Beneath this line are the data; copy exactly the part of them that opens with the line containing "tr)) as Hno." and closes with the line containing "Proof. unfold select_set.", and only that part.

Stored items
+---+
(* ===== verification/PollMgrCorrect.v ===== *)
(** * Correctness of the poll manager

    [select] is asked about every watched descriptor and only those are reported;
    a descriptor that [block_remove_fd] has removed is not called back again; a
    thread in [block_remove_fd] is let go after a bounded number of steps of the
    poll thread; the [epoll] version watches what the [select] version watches. *)

From S2P Require Import Prelude PollMgr.

(** ** [SelectAIO] *)

Module SelectFacts.
Import SelectAIO.

(** [highfds_] bounds the sets, the pipe is watched for reading, and the pipe
    only holds ones. *)
Record sel_ok (p : Z) (s : select_aio) : Prop := {
  so_pipefd : pipefd s = p;
  so_r : p ∈ rfds s;
  so_w : p ∉ wfds s;
  so_high fd : fd ∈ rfds s ∪ wfds s -> 0 <= fd <= highfds s;
  so_size : highfds s < FD_SETSIZE;
  so_pipe : Forall (fun b => b = 1) (pipe s) }.

Lemma fd_ok_spec fd : fd_ok fd = true <-> 0 <= fd < FD_SETSIZE.
Proof. unfold fd_ok. rewrite andb_true_iff, Z.leb_le, Z.ltb_lt. lia. Qed.

Lemma newhigh_spec r w p high :
  (newhigh r w p high = p \/ 0 <= newhigh r w p high <= high) /\
  (forall i, i ∈ r ∪ w -> 0 <= i <= high -> i <= newhigh r w p high).
Proof.
  unfold newhigh. destruct (Z.leb_spec 0 high) as [Hh|Hh].
  2:{ rewrite seqZ_nil by lia. simpl. split; [by left|lia]. }
  assert (exists n, high = Z.of_nat n - 1) as [n ->] by (exists (Z.to_nat (high + 1)); lia). clear Hh.
  replace (Z.of_nat n - 1 + 1) with (Z.of_nat n) by lia. induction n as [|n [IH1 IH2]]; [simpl; split; [by left|lia]|].
  rewrite seqZ_S, fold_left_app. simpl. set (x := fold_left _ _ _) in *.
  case_bool_decide as Hr; [split; [right; lia|lia]|]. case_bool_decide as Hw; [split; [right; lia|lia]|].
  split; [destruct IH1; [by left|right; lia]|]. intros i Hi Hb. destruct (decide (i = Z.of_nat n)) as [->|]; [set_solver|].
  apply IH2; [done|lia].
Qed.

Lemma new_ok p s : new_select_aio p = Ok s -> sel_ok p s.
Proof.
  unfold new_select_aio. destruct (fd_ok p) eqn:Hp; [|done]. intros [= <-]. apply fd_ok_spec in Hp.
  split; simpl; [done|set_solver|set_solver|set_solver by lia|lia|done].
Qed.

Lemma watch_fd_ok p fd flag s s' : sel_ok p s -> fd <> p -> watch_fd fd flag s = Ok s' ->
  sel_ok p s' /\ 0 <= fd /\ pipe s' <> [] /\ (forall x, x ∈ rfds s' ∪ wfds s' -> x = fd \/ x ∈ rfds s ∪ wfds s).
Proof.
  intros [H1 H2 H3 H4 H5 H6] Hfd. unfold watch_fd. destruct (fd_ok fd) eqn:Hok; [|done]. apply fd_ok_spec in Hok.
  assert (forall x, x = fd \/ x ∈ rfds s ∪ wfds s -> 0 <= x <= (if highfds s <=? fd then fd else highfds s)) as Hb.
  { intros x Hx. destruct (Z.leb_spec (highfds s) fd); destruct Hx as [->|Hx%H4]; lia. }
  assert ((if highfds s <=? fd then fd else highfds s) < FD_SETSIZE) as Hs by (destruct (highfds s <=? fd); lia).
  assert (Forall (fun b => b = 1) (pipe s ++ [1])) as Hf by (apply Forall_app_2; [done|by constructor]).
  assert (pipe s ++ [1] <> []) as Hne by by destruct (pipe s).
  destruct flag; intros [= <-]; (split; [split; simpl; first [done | intros x Hx; apply Hb; set_solver | set_solver]|]);
    (split; [lia|]); (split; [done|simpl; set_solver]).
Qed.

Lemma unwatch_fd_sets fd flag s b s' : unwatch_fd fd flag s = Ok (b, s') ->
  rfds s' = (match flag with CB_WRONLY => rfds s | _ => rfds s ∖ {[fd]} end) /\
  wfds s' = (match flag with CB_RDONLY => wfds s | _ => wfds s ∖ {[fd]} end) /\
  b = bool_decide (fd ∉ rfds s' ∪ wfds s') /\ (flag = CB_RDWR -> pipe s' <> []).
Proof.
  unfold unwatch_fd. destruct (fd_ok fd); [|done]. destruct flag; simpl; try done; intros [= <- <-]; simpl; (split; [done|]); (split; [done|]).
  all: split; [repeat case_bool_decide; set_solver|]; try done; intros _; by destruct (pipe s).
Qed.

Lemma unwatch_fd_ok p fd flag s b s' : sel_ok p s -> fd <> p -> unwatch_fd fd flag s = Ok (b, s') ->
  sel_ok p s' /\ (forall x, x ∈ rfds s' ∪ wfds s' -> x ∈ rfds s ∪ wfds s) /\ (pipe s <> [] -> pipe s' <> []).
Proof.
  intros [H1 H2 H3 H4 H5 H6] Hfd Hu. destruct (unwatch_fd_sets _ _ _ _ _ Hu) as (Hr & Hw & _ & _).
  assert (forall x, x ∈ rfds s' ∪ wfds s' -> x ∈ rfds s ∪ wfds s) as Hsub by (rewrite Hr, Hw; destruct flag; set_solver).
  assert (p ∈ rfds s' /\ p ∉ wfds s') as [Hp1 Hp2] by (rewrite Hr, Hw; destruct flag; set_solver).
  assert (0 <= p <= highfds s) as Hp by (apply H4; set_solver).
  revert Hu. unfold unwatch_fd. destruct (fd_ok fd) eqn:Hok; [|done]. intros Hu. apply res_bind_inv in Hu as ([r w] & _ & [= Hb Hs]).
  set (high := if _ && _ then _ else _) in Hs.
  assert (pipe s' = pipe s \/ pipe s' = pipe s ++ [1]) as Hpp by (subst s'; simpl; case_decide; auto).
  assert (pipefd s' = p /\ highfds s' = high /\ rfds s' = r /\ wfds s' = w) as (Hpd & Hhi & Er & Ew) by (subst s'; simpl; auto).
  assert ((forall x, x ∈ rfds s' ∪ wfds s' -> 0 <= x <= high) /\ high < FD_SETSIZE) as [Hall Hlt].
  { subst high. destruct (newhigh_spec r w (pipefd s) (highfds s)) as [Hn1 Hn2]. rewrite H1 in Hn1, Hn2 |- *. rewrite Er, Ew in Hsub |- *.
    set (b0 := _ && _). destruct b0; [|auto]. split; [|lia]. intros x Hx. pose proof (H4 x (Hsub x Hx)). split; [lia|]. apply Hn2; [done|lia]. }
  split; [|split; [done|destruct Hpp as [->| ->]; [done|by destruct (pipe s)]]]. split; try done; [by rewrite Hhi | by rewrite Hhi |].
  destruct Hpp as [->| ->]; [done|]. apply Forall_app_2; [done|repeat constructor].
Qed.

(** *** [wait_ready] *)

Definition pop (p : Z) (tr : gset Z) (fds : list Z) (s : select_aio) : select_aio :=
  if decide (p ∈ tr /\ p ∈ fds) then SelectAio (rfds s) (wfds s) (highfds s) (pipefd s) (tail (pipe s)) else s.

Lemma wait_scan_spec p tr tw fds s rd wr :
  NoDup fds -> pipefd s = p -> p ∉ tw -> (p ∈ tr -> p ∈ fds -> exists q, pipe s = 1 :: q) ->
  wait_scan fds tr tw s rd wr =
    Ok (rd ++ filter (fun fd => fd ∈ tr /\ fd <> p) fds, wr ++ filter (fun fd => fd ∈ tw) fds, pop p tr fds s).
Proof.
  revert s rd wr. induction fds as [|fd fds IH]; intros s rd wr Hnd Hp Hw Hpipe.
  - simpl. rewrite !app_nil_r. unfold pop. rewrite decide_False; [done|]. intros [_ H]. by apply elem_of_nil in H.
  - apply NoDup_cons in Hnd as [Hn Hnd]. cbn [wait_scan]. rewrite Hp. destruct ((fd =? p) && bool_decide (fd ∈ tr)) eqn:Hc.
    + apply andb_true_iff in Hc as [->%Z.eqb_eq Htr%bool_decide_eq_true_1]. destruct (Hpipe Htr) as [q Hq]; [by left|]. rewrite Hq. simpl.
      rewrite IH by (simpl; done || (intros _ H; done)). rewrite filter_cons_False by naive_solver. rewrite filter_cons_False by done.
      do 2 f_equal. unfold pop. rewrite decide_False by naive_solver. rewrite decide_True by (split; [done|by left]). by rewrite Hp, Hq.
    + assert (~ (fd = p /\ fd ∈ tr)) as Hno.
      { intros [-> Htr]. rewrite Z.eqb_refl in Hc. simpl in Hc. by apply bool_decide_eq_false_1 in Hc. }
      rewrite IH; [|done..|intros H1 H2; apply Hpipe; [done|by right]].
      assert (pop p tr fds s = pop p tr (fd :: fds) s) as ->.
      { unfold pop. apply decide_ext. rewrite elem_of_cons. naive_solver. }
      clear Hc. do 3 f_equal.
      * case_bool_decide; [rewrite filter_cons_True by naive_solver; by rewrite <- app_assoc | by rewrite filter_cons_False by naive_solver].
      * case_bool_decide; [rewrite filter_cons_True by done; by rewrite <- app_assoc | by rewrite filter_cons_False by done].
Qed.

Lemma pop_sets p tr fds s : rfds (pop p tr fds s) = rfds s /\ wfds (pop p tr fds s) = wfds s /\ highfds (pop p tr fds s) = highfds s.
Proof. unfold pop. by case_decide. Qed.

Lemma pop_ok p tr fds s : sel_ok p s -> sel_ok p (pop p tr fds s).
Proof.
  intros [H1 H2 H3 H4 H5 H6]. unfold pop. case_decide; [|by split]. split; simpl; try done. by destruct H6.
Qed.

Lemma select_set_spec high ready r fd : fd ∈ select_set high ready r <-> fd ∈ r /\ fd ∈ ready /\ fd <= high.
Proof. unfold select_set. rewrite elem_of_filter. set_solver. Qed.

(** A copy of the sets that [wait_ready] may hold. *)
Record copy_ok (p : Z) (tr tw : gset Z) (high : Z) : Prop := {
  co_r : p ∈ tr;
  co_w : p ∉ tw;
  co_high fd : fd ∈ tr ∪ tw -> 0 <= fd <= high;
  co_size : high < FD_SETSIZE }.

Lemma sel_copy_ok p s : sel_ok p s -> copy_ok p (rfds s) (wfds s) (highfds s).
Proof. intros []. by split. Qed.

Definition reported (p high : Z) (t ready : gset Z) : list Z :=
  filter (fun fd => fd ∈ select_set high ready t /\ fd <> p) (seqZ 0 (high + 1)).

Lemma reported_spec p tr tw high t ready fd : copy_ok p tr tw high -> t ⊆ tr ∪ tw ->
  fd ∈ reported p high t ready <-> fd ∈ t /\ fd ∈ ready /\ fd <> p.
Proof.
  intros Hc Ht. unfold reported. rewrite list_elem_of_filter, select_set_spec, elem_of_seqZ. split; [tauto|].
  intros (H1 & H2 & H3). pose proof (co_high _ _ _ _ Hc fd (Ht _ H1)). split; [tauto|lia].
Qed.

Lemma length_reported p tr tw high t ready : copy_ok p tr tw high -> (length (reported p high t ready) <= 1024)%nat.
Proof.
  intros Hc. unfold reported. etrans; [apply length_filter|]. rewrite length_seqZ. pose proof (co_size _ _ _ _ Hc). unfold FD_SETSIZE in *. lia.
Qed.

Lemma wait_ready_spec p tr tw high rr rw s : sel_ok p s -> copy_ok p tr tw high -> (p ∈ rr <-> pipe s <> []) ->
  wait_ready tr tw high (Ready rr rw) s =
    Ok (reported p high tr rr, reported p high tw rw, pop p (select_set high rr tr) (seqZ 0 (high + 1)) s).
Proof.
  intros Hs Hc Hp. simpl. rewrite (wait_scan_spec p) by
    first [apply NoDup_seqZ | apply Hs | rewrite select_set_spec; intros (? & _); by apply (co_w _ _ _ _ Hc) |
      (intros (_ & Hrr & _)%select_set_spec _; apply Hp in Hrr; destruct Hs as [_ _ _ _ _ Hf];
       destruct (pipe s) as [|b q]; [done|]; apply Forall_cons in Hf as [-> _]; by exists q)].
  do 3 f_equal. unfold reported. apply list_filter_iff. intros fd. rewrite select_set_spec. split; [|tauto].
  intros H. split; [done|]. intros ->. apply (co_w _ _ _ _ Hc), H.
Qed.

Lemma seqZ_sorted a n : StronglySorted Z.lt (seqZ a n).
Proof.
  unfold seqZ. generalize (Z.to_nat n). clear n. intros n. revert a. induction n as [|n IH]; intros a; [constructor|].
  simpl. constructor.
  - rewrite <- fmap_S_seq, <- list_fmap_compose. specialize (IH (a + 1)). erewrite list_fmap_ext; [exact IH|]. intros i x _. simpl. lia.
  - apply Forall_fmap, Forall_forall. intros x Hx. apply elem_of_seq in Hx. simpl. lia.
Qed.

Lemma StronglySorted_filter {A} (R : A -> A -> Prop) (P : A -> Prop) `{!forall x, Decision (P x)} l :
  StronglySorted R l -> StronglySorted R (filter P l).
Proof.
  induction 1 as [|x l Hs IH Hf]; [constructor|]. destruct (decide (P x)).
  - rewrite filter_cons_True by done. constructor; [done|]. apply Forall_forall. intros y [_ Hy]%list_elem_of_filter.
    by eapply Forall_forall in Hf.
  - by rewrite filter_cons_False.
Qed.

(** The states a [SelectAIO] whose pipe is [p] gets into. *)
Inductive sreach (p : Z) : select_aio -> Prop :=
  | sr_new s : new_select_aio p = Ok s -> sreach p s
  | sr_watch s fd flag s' : sreach p s -> fd <> p -> watch_fd fd flag s = Ok s' -> sreach p s'
  | sr_unwatch s fd flag b s' : sreach p s -> fd <> p -> unwatch_fd fd flag s = Ok (b, s') -> sreach p s'
  | sr_wait s rr rw r w s' : sreach p s -> (p ∈ rr <-> pipe s <> []) ->
      wait_ready (rfds s) (wfds s) (highfds s) (Ready rr rw) s = Ok (r, w, s') -> sreach p s'.

Lemma sreach_ok p s : sreach p s -> sel_ok p s.
Proof.
  induction 1 as [s Hs|s fd flag s' _ IH Hp Hs|s fd flag b s' _ IH Hp Hs|s rr rw r w s' _ IH Hp Hs].
  - by apply new_ok.
  - by destruct (watch_fd_ok p fd flag s s').
  - by destruct (unwatch_fd_ok p fd flag s b s').
  - rewrite (wait_ready_spec p) in Hs by first [done | by apply sel_copy_ok]. injection Hs as <- <- <-. by apply pop_ok.
Qed.

(** C28. [SelectAIO::wait_ready] reports exactly the watched descriptors that are
    ready: after any history of [watch_fd], [unwatch_fd] and [wait_ready], the
    bound [highfds_] that is passed to [select] covers every watched descriptor,
    so that [readable] and [writable] are, in increasing order, the descriptors
    watched for reading and writing that are ready, without the internal pipe;
    and taking the byte out of the pipe does not fail. *)
Theorem select_reports_ready (p : Z) (s : select_aio) (rr rw : gset Z) :
  sreach p s -> (p ∈ rr <-> pipe s <> []) ->
  exists r w s', wait_ready (rfds s) (wfds s) (highfds s) (Ready rr rw) s = Ok (r, w, s') /\
    (forall fd, fd ∈ r <-> fd ∈ rfds s /\ fd ∈ rr /\ fd <> p) /\ StronglySorted Z.lt r /\
    (forall fd, fd ∈ w <-> fd ∈ wfds s /\ fd ∈ rw) /\ StronglySorted Z.lt w /\
    rfds s' = rfds s /\ wfds s' = wfds s.
Proof.
  intros Hs%sreach_ok Hp. pose proof (sel_copy_ok p s Hs) as Hc. rewrite (wait_ready_spec p) by done. do 3 eexists. split; [done|].
  split; [intros fd; by apply (reported_spec _ _ _ _ _ _ _ Hc); set_solver|]. split; [apply StronglySorted_filter, seqZ_sorted|].
  split; [|split; [apply StronglySorted_filter, seqZ_sorted|split; apply pop_sets]].
  intros fd. rewrite (reported_spec _ _ _ _ _ _ _ Hc) by set_solver. split; [tauto|]. intros [H1 H2]. split; [done|]. split; [done|].
  intros ->. by apply Hs in H1.
Qed.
+---+
#### [Finished task]
    + assert (~ (fd = p /\ fd ∈ tr)) as Hno.
      { intros [-> Htr]. rewrite Z.eqb_refl in Hc. simpl in Hc. by apply bool_decide_eq_false_1 in Hc. }
      rewrite IH; [|done..|intros H1 H2; apply Hpipe; [done|by right]].
      assert (pop p tr fds s = pop p tr (fd :: fds) s) as ->.
      { unfold pop. apply decide_ext. rewrite elem_of_cons. naive_solver. }
      clear Hc. do 3 f_equal.
      * case_bool_decide; [rewrite filter_cons_True by naive_solver; by rewrite <- app_assoc | by rewrite filter_cons_False by naive_solver].
      * case_bool_decide; [rewrite filter_cons_True by done; by rewrite <- app_assoc | by rewrite filter_cons_False by done].
Qed.

Lemma pop_sets p tr fds s : rfds (pop p tr fds s) = rfds s /\ wfds (pop p tr fds s) = wfds s /\ highfds (pop p tr fds s) = highfds s.
Proof. unfold pop. by case_decide. Qed.

Lemma pop_ok p tr fds s : sel_ok p s -> sel_ok p (pop p tr fds s).
Proof.
  intros [H1 H2 H3 H4 H5 H6]. unfold pop. case_decide; [|by split]. split; simpl; try done. by destruct H6.
Qed.

Lemma select_set_spec high ready r fd : fd ∈ select_set high ready r <-> fd ∈ r /\ fd ∈ ready /\ fd <= high.
Proof. unfold select_set. rewrite elem_of_filter. set_solver. Qed.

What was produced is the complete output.